* Water declines come in summer, time of highest demand
* USGS study relied on tree ring data
By Timothy Gardner
WASHINGTON, June 9 (Reuters) - Snowpack declines in the Rocky Mountains over the last 30 years are more significant than during any other period in past centuries and foreshadow a strain on summer water supplies for more than 70 million people across the Western United States, a U.S. government study said.
Despite this year’s record snowpacks in the Rockies and resulting floods, declines over the three decades have shown a an unusual pattern compared to reconstructions of snowpacks going back 1,000 years, according to the U.S. Geological Survey study released on Thursday, in the journal Science.

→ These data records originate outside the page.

(* ===== verification/NtStatus.v ===== *)
(** * NTSTATUS codes

    The status codes the modelled functions return
    ([source4/libcli/util/nterr.c], [source4/include/nt_status.h]).  The
    numeric values do not matter to the functions modelled here: they only
    test [NT_STATUS_IS_OK] and [NT_STATUS_EQUAL]. *)

From S2P Require Import Prelude.

Inductive NTSTATUS : Set :=
  | NT_STATUS_OK
  | NT_STATUS_UNSUCCESSFUL
  | NT_STATUS_INVALID_PARAMETER
  | NT_STATUS_NO_MEMORY
  | NT_STATUS_ACCESS_DENIED
  | NT_STATUS_PRIVILEGE_NOT_HELD
  | NT_STATUS_OBJECT_NAME_NOT_FOUND
  | NT_STATUS_INTERNAL_DB_CORRUPTION
  | NT_STATUS_INTERNAL_DB_ERROR
  | NT_STATUS_INTERNAL_ERROR
  | NT_STATUS_IO_TIMEOUT
  | NT_STATUS_LOCK_NOT_GRANTED
  | NT_STATUS_FILE_LOCK_CONFLICT
  | NT_STATUS_RANGE_NOT_LOCKED
  | NT_STATUS_SHARING_VIOLATION
  | NT_STATUS_DELETE_PENDING
  | NT_STATUS_OPLOCK_NOT_GRANTED
  | NT_STATUS_BUFFER_TOO_SMALL
  | NT_STATUS_ARRAY_BOUNDS_EXCEEDED
  | NT_STATUS_PORT_MESSAGE_TOO_LONG
  | NT_STATUS_INVALID_PARAMETER_MIX
  | NT_STATUS_BAD_NETWORK_NAME
  | NT_STATUS_FOOBAR.

#[export] Instance NTSTATUS_eq_dec : EqDecision NTSTATUS.
Proof. solve_decision. Defined.

(** [NT_STATUS_IS_OK] *)
Definition NT_STATUS_IS_OK (s : NTSTATUS) : bool := bool_decide (s = NT_STATUS_OK).

(** [NT_STATUS_EQUAL] *)
Definition NT_STATUS_EQUAL (a b : NTSTATUS) : bool := bool_decide (a = b).
Definition ndr_push_set_switch_value (p val : Z) : Push unit :=
  Ndr_modify (fun ndr => ps_set_switch_list ndr (ndr_token_store (ps_switch_list ndr) p val)).
Definition ndr_push_get_switch_value (p : Z) : Push Z :=
  try ndr <- Ndr_get; Ndr_ret (ndr_token_peek (ps_switch_list ndr) p).

Definition ndr_push_restore_relative_base_offset (offset : Z) : Push unit :=
  Ndr_modify (fun ndr => ps_set_relative_base ndr offset (ps_relative_base_list ndr)).

Definition ndr_push_setup_relative_base_offset1 (p offset : Z) : Push unit :=
  Ndr_modify (fun ndr =>
    ps_set_relative_base ndr offset (ndr_token_store (ps_relative_base_list ndr) p offset)).

Definition ndr_push_setup_relative_base_offset2 (p : Z) : Push unit :=
  try ndr <- Ndr_get;
  try r <- ps_lift (ndr_token_retrieve (ps_relative_base_list ndr) p);
  Ndr_modify (fun ndr => ps_set_relative_base ndr r.1 r.2).

(** [ndr->offset = ofs] *)
Definition ps_seek (ofs : Z) : Push unit :=
  Ndr_modify (fun ndr => ps_set_data ndr (ps_data ndr) ofs).

(** The pointer is written as a placeholder first, ... *)
Definition ndr_push_relative_ptr1 (p : Z) : Push unit :=
  if p =? 0 then ndr_push_uint32 0
  else
    try! ndr_push_align 4;
    try! Ndr_modify (fun ndr =>
      ps_set_relative_list ndr (ndr_token_store (ps_relative_list ndr) p (ps_offset ndr)));
    ndr_push_uint32 4294967295.

(** ... and filled in when its object is about to be written. *)
Definition ndr_push_relative_ptr2 (p : Z) : Push unit :=
  if p =? 0 then Ndr_ret tt
  else
    try ndr <- Ndr_get;
    let save := ps_offset ndr in
    try r <- ps_lift (ndr_token_retrieve (ps_relative_list ndr) p);
    try! Ndr_modify (fun ndr => ps_set_relative_list ndr r.2);
    if save <? r.1 then ndr_push_error NDR_ERR_BUFSIZE
    else
      try! ps_seek r.1;
      if save <? ps_relative_base_offset ndr then ndr_push_error NDR_ERR_BUFSIZE
      else
        try! ndr_push_uint32 (u32 (save - ps_relative_base_offset ndr));
        ps_seek save.

Definition ndr_push_subcontext_start : Push ndr_push :=
  try ndr <- Ndr_get;
  Ndr_ret (ps_start (ps_flags ndr)).

(** Run an operation on another buffer. *)
Definition on_sub (m : Push unit) (subndr : ndr_push) : Push ndr_push :=
  match m subndr with
  | (Ok _, s) => Ndr_ret s
  | (Err e, _) => Ndr_err e
  | (Fault, _) => Ndr_mem None
  end.

Definition ndr_push_subcontext_end (subndr : ndr_push) (header_size size_is : Z) : Push unit :=
  try subndr <-
    (if 0 <=? size_is then
       let padding_len := size_is - ps_offset subndr in
       if 0 <? padding_len then on_sub (ndr_push_zero (u32 padding_len)) subndr
       else if padding_len <? 0 then ndr_push_error NDR_ERR_SUBCONTEXT
       else Ndr_ret subndr
     else Ndr_ret subndr);
  try! (if header_size =? 0 then Ndr_ret tt
        else if header_size =? 2 then ndr_push_uint16 (u16 (ps_offset subndr))
        else if header_size =? 4 then ndr_push_uint32 (ps_offset subndr)
        else ndr_push_error NDR_ERR_SUBCONTEXT);
  ndr_push_bytes (ps_data subndr) (ps_offset subndr).

Definition ndr_push_struct_blob (fn : Z -> Push unit) : res (list Z) :=
  match fn (NDR_SCALARS ||| NDR_BUFFERS) ndr_push_init_ctx with
  | (Ok _, ndr) => Ok (ndr_push_blob ndr)
  | (Err e, _) => Err e
  | (Fault, _) => Fault
  end.

Definition ndr_push_union_blob (p level : Z) (fn : Z -> Push unit) : res (list Z) :=
  match (try! ndr_push_set_switch_value p level; fn (NDR_SCALARS ||| NDR_BUFFERS))
          ndr_push_init_ctx with
  | (Ok _, ndr) => Ok (ndr_push_blob ndr)
  | (Err e, _) => Err e
  | (Fault, _) => Fault
  end.
(* ===== verification/NdrCodec.v ===== *)
(** * NDR: what is written is read back

    The wire format of a value is a list of bytes that depends on the flags
    and on the offset, because of the alignment padding.  [emits m enc] says
    that a push operation appends the format [enc] to the buffer, growing it
    when needed; [consumes m enc a] that a pull operation at bytes in this
    format gives [a] and steps over them.  Both compose over sequences, so a
    structure made of fields that agree on their formats round-trips.  The
    interface of a field is the class [NdrCodec]; its instances are the scalar
    types of [ndr_basic.c] and blobs. *)

From S2P Require Import Prelude NtStatus Ndr.

Local Open Scope Z_scope.

(** ** Growing the buffer *)

(** The buffer of a push: the offset is inside an allocation that [talloc]
    could make. *)
Definition ps_wf (w : ndr_push) : Prop :=
  0 <= ps_offset w <= ps_alloc_size w /\ ps_alloc_size w < MAX_TALLOC_SIZE.

(** Offsets below this never run into the limit of [talloc]. *)
Definition NDR_LIMIT : Z := MAX_TALLOC_SIZE - 2 * NDR_BASE_MARSHALL_SIZE.
(* ===== verification/NbtName.v ===== *)
(** * NetBIOS names on the wire ([source4/libcli/nbt/nbtname.c])

    A name is parsed and built with the NDR buffers of [Ndr].  Its labels are
    the length-prefixed components of RFC 1002, with pointers to labels that
    were written before.  A C string is the list of its bytes without the
    terminator; a character buffer that is edited in place ([decompress_name],
    the buffer of a WINS replication name) is the list of its bytes with it,
    read and written at indexes that may be out of range.

    A loop that is not structural has fuel for the bytes it walks over. *)

From S2P Require Import Prelude NtStatus Ndr NdrCodec.

Local Open Scope Z_scope.

(** ** C strings *)

(** The bytes up to the first NUL. *)
Fixpoint cstr (bs : list Z) : list Z :=
  match bs with
  | [] => []
  | b :: bs => if b =? 0 then [] else b :: cstr bs
  end.

(** [strcspn(s, ".")] and what it steps over. *)
Fixpoint span_dot (s : list Z) : list Z * list Z :=
  match s with
  | [] => ([], [])
  | c :: s' => if c =? 46 then ([], s) else let '(a, b) := span_dot s' in (c :: a, b)
  end.

Definition byte_eqb (a b : list Z) : bool := bool_decide (a = b).

(** ** Strings of labels *)

Definition MAX_COMPONENTS : nat := 10.

(** The component ([None] at the end of the name), the offset and the largest
    offset seen.  [loops] counts the pointers that may still be followed. *)
Fixpoint ndr_pull_component (loops : nat) (offset max_offset : Z)
    : Pull (option (list Z) * Z * Z) :=
  match loops with
  | O => Ndr_err NT_STATUS_BAD_NETWORK_NAME
  | S loops =>
      try ndr <- Ndr_get;
      if pl_data_size ndr <=? offset then Ndr_err NT_STATUS_BAD_NETWORK_NAME
      else
        try len <- Ndr_mem (CVAL (pl_data ndr) offset);
        if len =? 0 then
          let offset := u32 (offset + 1) in
          Ndr_ret (None, offset, Z.max max_offset offset)
        else if Z.land len 192 =? 192 then
          if pl_data_size ndr <=? u32 (1 + offset) then Ndr_err NT_STATUS_BAD_NETWORK_NAME
          else
            let max_offset := Z.max max_offset (u32 (offset + 2)) in
            try lo <- Ndr_mem (CVAL (pl_data ndr) (u32 (1 + offset)));
            let offset := Z.shiftl (Z.land len 63) 8 ||| lo in
            ndr_pull_component loops offset (Z.max max_offset offset)
        else if negb (Z.land len 192 =? 0) then Ndr_err NT_STATUS_BAD_NETWORK_NAME
        else if pl_data_size ndr <? u32 (offset + len + 2) then
          Ndr_err NT_STATUS_BAD_NETWORK_NAME
        else
          try bs <- Ndr_mem
            (if bool_decide (Z.to_nat (1 + offset) + Z.to_nat len <= length (pl_data ndr))%nat
             then Some (take (Z.to_nat len) (drop (Z.to_nat (1 + offset)) (pl_data ndr)))
             else None);
          let offset := u32 (offset + (len + 1)) in
          Ndr_ret (Some (cstr bs), offset, Z.max max_offset offset)
  end.

(** The loop of [ndr_pull_nbt_string]; [n] counts the components still allowed. *)
Fixpoint pull_components (n : nat) (name : option (list Z)) (offset max_offset : Z)
    : Pull (option (list Z) * Z) :=
  match n with
  | O => Ndr_err NT_STATUS_BAD_NETWORK_NAME
  | S n =>
      try (component, offset, max_offset) <- ndr_pull_component 5 offset max_offset;
      match component with
      | None => Ndr_ret (name, max_offset)
      | Some component =>
          pull_components n
            (Some (match name with
                   | Some name => name ++ 46 :: component
                   | None => component
                   end)) offset max_offset
      end
  end.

Runoff from winter snowpack, layers of snow that build up in mountains, accounts for 60 to 80 percent of the West’s annual water supply, the study said.
The declines can be attributed to unusual springtime warming caused by man-made climate change and come during the summer, which is the period of highest demand for water in the West, it said.
“The more we increase temperature, the earlier we melt out our snow pack and the less of it there is to get though our warm dry summers,” said USGS scientist Gregory Pederson, the lead author of the study.
Pederson declined to predict how the declines would affect humans in the West, saying that people have long been creative in finding new ways to divert and store water when it is needed. But he said agriculture and industries that depend on annual allocations of water could be suffer. In addition, coldwater fisheries could be damaged as warmer water flows downstream.
Pederson and other scientists at the USGS and at the Universities of Arizona, Wyoming and Western Ontario reconstructed past snowpacks using tree ring data going back 500 to more than 1,000 years.
Lower elevation trees such as ponderosa pines grow larger tree rings during big snowpack years as annual melts provide water downstream, while high elevation trees, including mountain hemlocks, grow small rings during big snowpacks because they impedes growth.
The data showed that with few exceptions northern Rocky Mountain snowpacks were large when southern Rocky snowpacks were small and vice versa.
But since the 1980s there were simultaneous declines along the entire length of the Rocky Mountains, the study showed.
“This scientific work is critical to understanding how climate change is affecting western water supplies,” U.S. Secretary of the Interior Ken Salazar said in a statement.
He said it helps land managers adapt to changing conditions, assists water managers with planning, and gives the public an understanding of the impacts that human-produced carbon emissions are having on U.S. resources.